Restoration and Straightening
In 1838, architect Alessandro Della Gherardesca built a walkway around the tower so that visitors could see its carefully crafted base. Predictably, this only made the lean worse.
In the 1930s Mussolini ordered the foundation to be filled in with concrete, but the concrete sunk into the wet clay and the leaning tower continued its slow fall.
The tower has been closed to visitors at various times as engineers worked to shore up the base, fearful it would eventually topple completely. Many attempts basicaly tried to lower the soil level on the higher side to try and balance the tower out; this was sometimes combined with counterweights to persuade the tower over.
In 1990 it was closed to the public and the bells removed. More earth was removed and the tower straightened straightened by 45 centimetres to the angle it had in 1838.
In 2010 major restoration work was carried out and a lot of work was alos done to try and repair damage caused by tourists (graffiti and handprints), pigeons and general air pollution.
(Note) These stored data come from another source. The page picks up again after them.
Lemma copyuvm_loop_run n : ∀ a s tabs1 ps1 um1,
  copying s0 s d tabs0 tabs1 ps0 ps1 um um1 a → a mod PGSIZE = 0 → 0 ≤ a → a < sz + PGSIZE ∨ a = 0 →
  sz - a ≤ Z.of_nat n * PGSIZE →
  ∃ ok s' tabs2 ps2 um2 lim, copyuvm_loop n pgdir d a sz s = Ret ok s'
    ∧ grow s0 s' d tabs0 tabs2 ps0 ps2 ∅ um2 lim
    ∧ if ok : bool then lim = [] ∧ copying s0 s' d tabs0 tabs2 ps0 ps2 um um2 sz
      else (length lim ≤ 1)%nat ∧ ps2 = [] ∧ (∀ v e, um2 !! v = Some e → in_range 0 sz v).
Proof.
  induction n as [|n IH]; intros a s tabs1 ps1 um1 A Ha Ha0 Hend Hn; cbn [copyuvm_loop];
    (destruct (Z.ltb_spec a sz) as [Hlt|Hge]; [|exists true, s, tabs1, ps1, um1, []; destruct A as [G Hdom Hcp];
       split; [done|]; split; [done|]; split; [done|]; split; [done| |];
       [intros v e Hv; apply (in_range_end _ a); [done..|by eapply Hdom]
       |intros v Hv; apply Hcp; by apply (in_range_end _ a) in Hv]]).
  { lia. }
  assert (G := cp_grow _ _ _ _ _ _ _ _ _ _ A).
  assert (Has := grow_other _ _ _ _ _ _ _ _ _ _ _ _ _ H0 G Hsep).
  destruct (copy_entry s ps1 a Has ltac:(lia) Ha) as (f0 & fl & pte & Hv & Hw & Hp0 & Hld & Epa & Epv & Efl & Ehas & Hfl & Elor).
  rewrite (bind_run _ _ _ _ _ Hw). cbv beta. destruct (Z.eqb_spec pte 0); [done|].
  rewrite (bind_run _ _ _ _ _ Hld). cbv beta. rewrite Ehas. cbn [negb]. rewrite Epa, Efl. cbv zeta.
  assert (Hnone : um1 !! vpn a = None).
  { destruct (um1 !! vpn a) as [e|] eqn:E; [|done]. apply (cp_dom _ _ _ _ _ _ _ _ _ _ A) in E.
    unfold in_range in E. rewrite vpn_aligned in E by done. lia. }
  assert (Hd : ∀ v e, um1 !! v = Some e → in_range 0 sz v).
  { intros v e Hve. apply (cp_dom _ _ _ _ _ _ _ _ _ _ A) in Hve. unfold in_range in *. lia. }
  destruct ps1 as [|f ps1].
  - destruct (as_vm _ _ _ _ _ Has) as (Hk & Hf & _). rewrite (bind_run _ _ _ _ _ (kalloc_run s [] Hk Hf)). cbv beta.
    exists false, s, tabs1, [], um1, []. split; [done|]. split; [done|]. split; [cbn; lia|]. split; [done|exact Hd].
  - assert (Hok : page_ok f).
    { destruct (as_vm _ _ _ _ _ Has) as (_ & Hf & _). by apply kalloc_pop in Hf as (? & _). }
    destruct (grow_fill _ _ (filled s f f0) _ _ _ _ _ _ _ _ G) as (Hk & _ & Hf0 & G1); [by destruct s| |].
    { intros x Hx. rewrite filled_mem by done. by rewrite decide_False. }
    rewrite (bind_run _ _ _ _ _ Hk). cbv beta. destruct (Z.eqb_spec f 0); [done|]. run. rewrite Epv. fold (filled s f f0).
    destruct (grow_map _ _ _ _ _ _ _ _ _ f a fl G1) as (r & s2 & tabs2 & ps2 & Hr & Hm & Hg); [lia|done|done|done|].
    rewrite Elor in Hg. rewrite (bind_run _ _ _ _ _ Hr). cbv beta. destruct r.
    + unfold uadd. rewrite u32_small by (unfold is_u32, KERNBASE, PGSIZE in *; lia).
      apply (IH _ _ tabs2 ps2 (<[vpn a := (f, fl)]> um1));
        [|by rewrite Z.add_mod, Ha by done|unfold PGSIZE; lia|left; lia|unfold PGSIZE in *; lia].
      eapply copying_step; try done. by eapply parent_apart.
    + destruct Hg as (-> & _ & Hg). exists false, s2, tabs2, [], um1, [f]. split; [done|]. split; [done|]. split; [cbn; lia|]. split; [done|exact Hd].
Qed.
End Copy.
Lemma acquiresleep_grab s i b f p pr :
  bcache s !! i = Some b → sl_locked (b_lock (f b)) = false → b_refcnt (f b) = 1 →
  held s = [] → curproc s = Some p → ptable s !! p = Some pr →
  acquiresleep (SLBuf i) (s <| bcache ::= alter f i |>)
  = Ret tt (s <| bcache ::= alter (grab (pid pr) ∘ f) i |>).
Proof.
  intros Hb Hl Hr Hh Hc Hp. rewrite (acquiresleep_run _ _ (b_lock (f b)) p pr).
  - f_equal. cbn [sl_set].
    rewrite (set_bcache_ext (alter (grab (pid pr) ∘ f) i)
      (λ l, alter (λ b, b <| b_lock := mkSleeplock true (pid pr) |>) i (alter f i l))); [done|].
    rewrite alter_twice. eapply alter_ext_at; [done|]. unfold compose, grab.
    destruct (f b) eqn:E; cbn in *. by subst.
  - cbn. sst. rewrite list_lookup_alter, decide_True, Hb by done. done.
  - done.
  - sst. rewrite Hh. apply not_elem_of_nil.
  - done.
  - done.
Qed.

Lemma bget_run s ord lk k :
  bio_ok s ord lk → running s → k.1 ≠ 0 → cached s k ∨ avail s lk →
  (∀ i b, i ∈ lk → bcache s !! i = Some b → key b ≠ k) →
  ∃ i b pid, (i < NBUF)%nat ∧ i ∉ lk ∧ bcache s !! i = Some b
    ∧ ((key b = k ∧ bget k.1 k.2 s = Ret i (s <| bcache ::= alter (grab pid) i |>))
       ∨ ((∀ j c, (j < NBUF)%nat → bcache s !! j = Some c → key c ≠ k) ∧ is_dirty b = false
          ∧ bget k.1 k.2 s = Ret i (s <| bcache ::= alter (grab pid ∘ recycle k) i |>))).
Proof.
  intros Hok (Hh & p & pr & Hc & Hp) Hdev Hav Hfree.
  assert (Hd := bo_dll _ _ _ Hok). set (s1 := s <| held ::= cons LBcache |>).
  destruct (bget_searches s1 ord k Hd) as ((h & Hg & Hhn & Hhp) & Hcached & Hunused).
  change (bcache s1) with (bcache s) in *.
  assert (Hacq : acquire LBcache s = Ret tt s1) by (apply acquire_run; rewrite Hh; apply not_elem_of_nil).
  assert (Hrel : ∀ f, release LBcache (s1 <| bcache ::= f |>) = Ret tt (s <| bcache ::= f |>)).
  { intros f. rewrite release_run by (unfold s1; sst; constructor). done. }
  unfold bget. rewrite (bind_run _ _ _ _ _ Hacq). cbv beta. rewrite (bind_run _ _ _ _ _ Hg). cbv beta.
  rewrite Hhn, (bind_run _ _ _ _ _ Hcached). cbv beta.
  destruct (first_in (has_key (bcache s) k) ord) as [i|] eqn:E.
  - apply first_in_Some in E as [Hi Hk]. apply (ord_elem _ _ _ Hd) in Hi.
    destruct (lookup_lt_is_Some_2 (bcache s) i) as [b Hb]; [destruct Hd as [-> _]; lia|].
    rewrite (has_key_spec _ _ _ _ Hb) in Hk. apply bool_decide_eq_true in Hk.
    destruct (bo_lock _ _ _ Hok i b Hi Hb) as [Hlk Href].
    assert (Hil : i ∉ lk) by (intros Hil; by apply (Hfree i b)).
    rewrite bool_decide_false in Hlk by done. rewrite decide_False in Href by done.
    exists i, b, (pid pr). split_and!; [done..|]. left. split; [done|].
    unfold upd_buf. run. erewrite bind_run by apply Hrel. cbv beta.
    erewrite bind_run; [|by apply (acquiresleep_grab s i b _ p pr); try done; sst; rewrite Href].
    unfold mret, M_ret. f_equal.
  - rewrite first_in_None in E. rewrite (bind_run _ _ _ _ _ Hg). cbv beta.
    rewrite Hhp, (bind_run _ _ _ _ _ Hunused). cbv beta.
    destruct (first_in (reusable (bcache s)) (rev ord)) as [i|] eqn:E'.
    + apply first_in_Some in E' as [Hi Hr]. apply list_elem_of_In, in_rev, list_elem_of_In in Hi.
      apply (ord_elem _ _ _ Hd) in Hi.
      destruct (lookup_lt_is_Some_2 (bcache s) i) as [b Hb]; [destruct Hd as [-> _]; lia|].
      unfold reusable in Hr. rewrite Hb in Hr. apply andb_true_iff in Hr as [Hr%Z.eqb_eq Hnd%negb_true_iff].
      destruct (bo_lock _ _ _ Hok i b Hi Hb) as [Hlk Href].
      assert (Hil : i ∉ lk) by (intros Hil; rewrite decide_True in Href by done; lia).
      rewrite bool_decide_false in Hlk by done.
      exists i, b, (pid pr). split_and!; [done..|]. right. split_and!; [|done|].
      * intros j c Hj Hjc Hk. specialize (E j). rewrite (has_key_spec _ _ _ _ Hjc) in E.
        rewrite bool_decide_true in E by done. rewrite (ord_elem _ _ _ Hd) in E. by specialize (E Hj).
      * unfold upd_buf. run. erewrite bind_run by apply Hrel. cbv beta.
        erewrite bind_run; [|by apply (acquiresleep_grab s i b (recycle k) p pr)]. done.
    + exfalso. rewrite first_in_None in E'. destruct Hav as [(i & b & Hi & Hb & Hk)|(i & b & Hi & Hil & Hb & Hnd)].
      { specialize (E i). rewrite (has_key_spec _ _ _ _ Hb), bool_decide_true in E by done.
        rewrite (ord_elem _ _ _ Hd) in E. by specialize (E Hi). }
      specialize (E' i). unfold reusable in E'. rewrite Hb in E'.
      destruct (bo_lock _ _ _ Hok i b Hi Hb) as [_ Href]. rewrite decide_False in Href by done.
      rewrite Href, Hnd in E'. discriminate E'.
      apply list_elem_of_In, in_rev. rewrite rev_involutive. apply list_elem_of_In.
      by apply (ord_elem _ _ _ Hd).
Qed.
Lemma home_writes_upd V L f b : NoDup L → updw (home_writes V L) f b = if decide (b ∈ L) then Some (V b) else f b.
Proof.
  intros Hn. case_decide as Hb; [|apply updw_notin; by rewrite home_writes_fst].
  apply updw_in; [by rewrite home_writes_fst|]. apply list_elem_of_fmap. eauto.
Qed.

Lemma hdr_ok_empty l h : log_geo l → hdr_n h = 0 → hdr_ok l h.
Proof.
  intros Hg Hn. split; unfold hdr_list; rewrite ?Hn; [done|apply Hg|by vm_compute|constructor|constructor].
Qed.

(** After the header is written, whatever part of the home writes is done. *)
Lemma commit_mid l L V h1 k k2 dsk :
  log_geo l → logged l L → length h1 = Z.to_nat BSIZE → home_writes V L = k ++ k2 →
  let st := l_start l in
  let dsk' := updw (log_writes V (st + 1) L ++ (st, header L h1) :: k) dsk in
  (∃ h, dsk' st = Some h ∧ hdr_ok l h) ∧ ∀ b, home l b → recovered st dsk' b = updw (home_writes V L) dsk b.
Proof.
  intros Hg HL Hh1 Hk st dsk'. destruct (header_ok l L h1 Hg HL Hh1) as [Hho Hhl].
  assert (Hkh : ∀ b, b ∈ k.*1 → b ∈ L).
  { intros b Hb. rewrite <- (home_writes_fst V L), Hk, fmap_app. apply elem_of_app. by left. }
  assert (HLh : ∀ b, b ∈ L → home l b) by apply (proj1 (Forall_forall _ _) (ld_home _ _ HL)).
  pose proof (ld_size _ _ HL). pose proof (lg_size _ Hg).
  assert (Hst : dsk' st = Some (header L h1)).
  { unfold dsk'. rewrite updw_app, updw_cons, updw_notin; [by rewrite decide_True|].
    intros [_ Hb]%Hkh%HLh. unfold st in *. lia. }
  split; [by exists (header L h1)|]. intros b Hb.
  rewrite (recovered_logged st dsk' (header L h1) L V b Hst Hhl (ld_nodup _ _ HL)).
  - rewrite home_writes_upd by apply HL. case_decide as HbL; [done|]. unfold dsk'.
    destruct (home_not_log l b V L Hg Hb ltac:(lia)) as [Hn1 Hn2].
    rewrite updw_app, updw_cons, updw_notin by (intros ?%Hkh; done). rewrite decide_False by done.
    by rewrite updw_notin.
  - intros j c Hj. unfold dsk'. rewrite updw_app, updw_cons, updw_notin.
    + cbn [fst snd]. rewrite decide_False by lia. by apply log_writes_at.
    + apply lookup_lt_Some in Hj. intros [_ Hx]%Hkh%HLh. unfold st in *. lia.
Qed.

(** Any prefix of the writes of a commit leaves a disk from which recovery
    makes the old contents or the new. *)
Lemma commit_prefix l L V h0 h1 h2 W1 W2 dsk :
  log_geo l → logged l L → length h1 = Z.to_nat BSIZE → length h2 = Z.to_nat BSIZE →
  dsk (l_start l) = Some h0 → hdr_n h0 = 0 → commit_writes V (l_start l) L h1 h2 = W1 ++ W2 →
  let st := l_start l in
  let dsk' := updw W1 dsk in
  (∃ h, dsk' st = Some h ∧ hdr_ok l h)
  ∧ ((∀ b, home l b → recovered st dsk' b = dsk b) ∧ W2 ≠ []
     ∨ (∀ b, home l b → recovered st dsk' b = updw (home_writes V L) dsk b)).
Proof.
  intros Hg HL Hh1 Hh2 Hh0 Hn0 HW st. fold st in Hh0, HW. pose proof (ld_size _ _ HL). pose proof (lg_size _ Hg).
  assert (Hold : ∀ k k2, log_writes V (st + 1) L = k ++ k2 → (∃ h, updw k dsk st = Some h ∧ hdr_ok l h)
                  ∧ ∀ b, home l b → recovered st (updw k dsk) b = dsk b).
  { intros k k2 Hk.
    assert (Hkx : ∀ b, b ∈ k.*1 → b ∈ (log_writes V (st + 1) L).*1).
    { intros b Hb. rewrite Hk, fmap_app. apply elem_of_app. by left. }
    assert (Hst : updw k dsk st = Some h0).
    { rewrite updw_notin; [done|]. intros Hx%Hkx%log_writes_range. lia. }
    split.
    - exists h0. split; [done|]. by apply hdr_ok_empty.
    - intros b Hb. rewrite (recovered_empty _ _ h0) by done. apply updw_notin. intros Hx%Hkx.
      destruct (home_not_log l b V L Hg Hb ltac:(lia)) as [Hn1 _]. done. }
  cbn zeta. unfold commit_writes in HW. apply app_eq_inv in HW as [(k & Hk & ->)|(k & Hk & HW)].
  - destruct (Hold W1 k Hk) as [H1 H2]. split; [done|]. left. split; [done|]. by destruct k.
  - destruct k as [|w k].
    { rewrite app_nil_r in Hk. subst W1. destruct (Hold _ [] (eq_sym (app_nil_r _))) as [H1 H2].
      split; [done|]. left. split; [done|]. cbn in HW. rewrite <- HW. done. }
    cbn in HW. injection HW as <- HW. apply app_eq_inv in HW as [(k2 & Hh & ->)|(k2 & -> & HW)].
    { subst W1. destruct (commit_mid l L V h1 k k2 dsk Hg HL Hh1 Hh) as [H1 H2]. split; [done|]. by right. }
    destruct k2 as [|w k2].
    { subst W1. rewrite app_nil_r. destruct (commit_mid l L V h1 _ [] dsk Hg HL Hh1 (eq_sym (app_nil_r _))) as [H1 H2].
      split; [done|]. by right. }
    cbn in HW. injection HW as <- HW. destruct k2; [|done]. cbn in HW. subst W1 W2.
    assert (Hn2 : hdr_n (header [] h2) = 0) by (by rewrite header_n by (cbn; lia)).
    assert (Hst : updw (log_writes V (st + 1) L ++ (st, header L h1) :: home_writes V L ++ [(st, header [] h2)]) dsk st
                  = Some (header [] h2)).
    { rewrite app_comm_cons, app_assoc, updw_app. cbn. by rewrite decide_True. }
    split.
    { exists (header [] h2). split; [done|]. by apply hdr_ok_empty. }
    right. intros b Hb. rewrite (recovered_empty _ _ (header [] h2)) by done.
    destruct (home_not_log l b V L Hg Hb ltac:(lia)) as [Hn1 Hn3].
    rewrite app_comm_cons, app_assoc, updw_app. cbn. rewrite decide_False by done.
    rewrite updw_app, updw_cons. rewrite !home_writes_upd by apply HL. case_decide; [done|].
    cbn. rewrite decide_False by done. by apply updw_notin.
Qed.

Lemma recovered_ext start f g b : (∀ x, f x = g x) → recovered start f b = recovered start g b.
Proof.
  intros H. unfold recovered. rewrite H. erewrite inst_writes_ext; [by apply updw_ext|]. intros j _. cbn. by rewrite H.
Qed.

Lemma home_ext l l' b : l_start l = l_start l' → l_size l = l_size l' → home l b ↔ home l' b.
Proof. intros E1 E2. unfold home. by rewrite E1, E2. Qed.

Lemma hdr_ok_ext l l' h : l_start l = l_start l' → l_size l = l_size l' → hdr_ok l h → hdr_ok l' h.
Proof.
  intros E1 E2 [H1 H2 H3 H4 H5]. split; try done; [by rewrite <- E2|].
  eapply Forall_impl; [done|]. intros b. by apply home_ext.
Qed.

Lemma disk_ok_replay W dsk :
  disk_ok dsk → Forall (λ w, length w.2 = Z.to_nat BSIZE) W → disk_ok (replay W dsk).
Proof.
  revert dsk. induction W as [|w W IH]; intros dsk Hd HW; [done|]. apply Forall_cons in HW as [Hw HW].
  cbn. apply IH; [|done]. intros b Hb. destruct (decide (b = w.1)) as [->|Hne].
  - rewrite lookup_insert, decide_True by done. eauto.
  - rewrite lookup_insert_ne by congruence. by apply Hd.
Qed.

Lemma commit_writes_length V start L h1 h2 :
  (∀ b, b ∈ L → length (V b) = Z.to_nat BSIZE) → length h1 = Z.to_nat BSIZE → length h2 = Z.to_nat BSIZE →
  Forall (λ w, length w.2 = Z.to_nat BSIZE) (commit_writes V start L h1 h2).
Proof.
  intros HV H1 H2. unfold commit_writes. rewrite !Forall_app, !Forall_singleton. cbn [snd].
  rewrite !length_header. split_and!; try done.
  - generalize (start + 1). induction L as [|b L IH]; intros pos; [constructor|]. constructor.
    + apply HV. by left.
    + apply IH. intros c Hc. apply HV. by right.
  - apply Forall_fmap, Forall_forall. intros b Hb. by apply HV.
Qed.

Lemma commit_writes_fst V start L h1 h2 b :
  b ∈ (commit_writes V start L h1 h2).*1 → (start ≤ b ≤ start + Z.of_nat (length L)) ∨ b ∈ L.
Proof.
  unfold commit_writes. rewrite !fmap_app, !elem_of_app, home_writes_fst. cbn. rewrite list_elem_of_singleton.
  intros [H%log_writes_range|[ -> |[H| ->]]]; [left; lia|left; lia|by right|left; lia].
Qed.

Lemma traced_inj W W' : traced W = traced W' → W = W'.
Proof.
  revert W'. induction W as [|[b d] W IH]; intros [|[b' d'] W']; cbn; try done. intros [= -> -> H]. f_equal. by apply IH.
Qed.

(** What recovery makes of a crash disk, in the view of the rebooted kernel. *)
Lemma reboot s start size :
  booted s → disk_ok (disk s) → log_disk start size (dk s) →
  ∃ s', initlog 1 s = Ret tt s' ∧ ∀ b, home (log_at start size) b → vw s' b = recovered start (dk s) b.
Proof.
  intros Hb Hd Hl. destruct (initlog_run s start size Hb Hd Hl) as (s' & h2 & H1 & _ & _ & _ & _ & _ & _ & _ & _ & Hw & _).
  exists s'. split; [done|]. intros b Hh. rewrite (wr_vw _ _ _ Hw b : vw s' b = _). unfold recovery_writes.
  rewrite updw_app. cbn. rewrite decide_False.
  - apply updw_ext. apply fresh_view, Hb.
  - destruct Hh as [_ Hh]. pose proof (lg_size _ (lk_geo _ _ _ Hl)).
    change (l_start (log_at start size)) with start in Hh. lia.
Qed.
There was also a major problem from salt: wind coming in from the sea laden with salt water could not drain away properly from the tower due to its incline.
- The story that Galileo dropped two cannonballs of different weights from the tower to determine their speed of descent is almost certainly apocryphal.
- During the Second World War the American army advancing through Italy ordered that all towers be destroyed to prevent their being used by enemy snipers; fortunately the tower of Pisa was given a reprieve.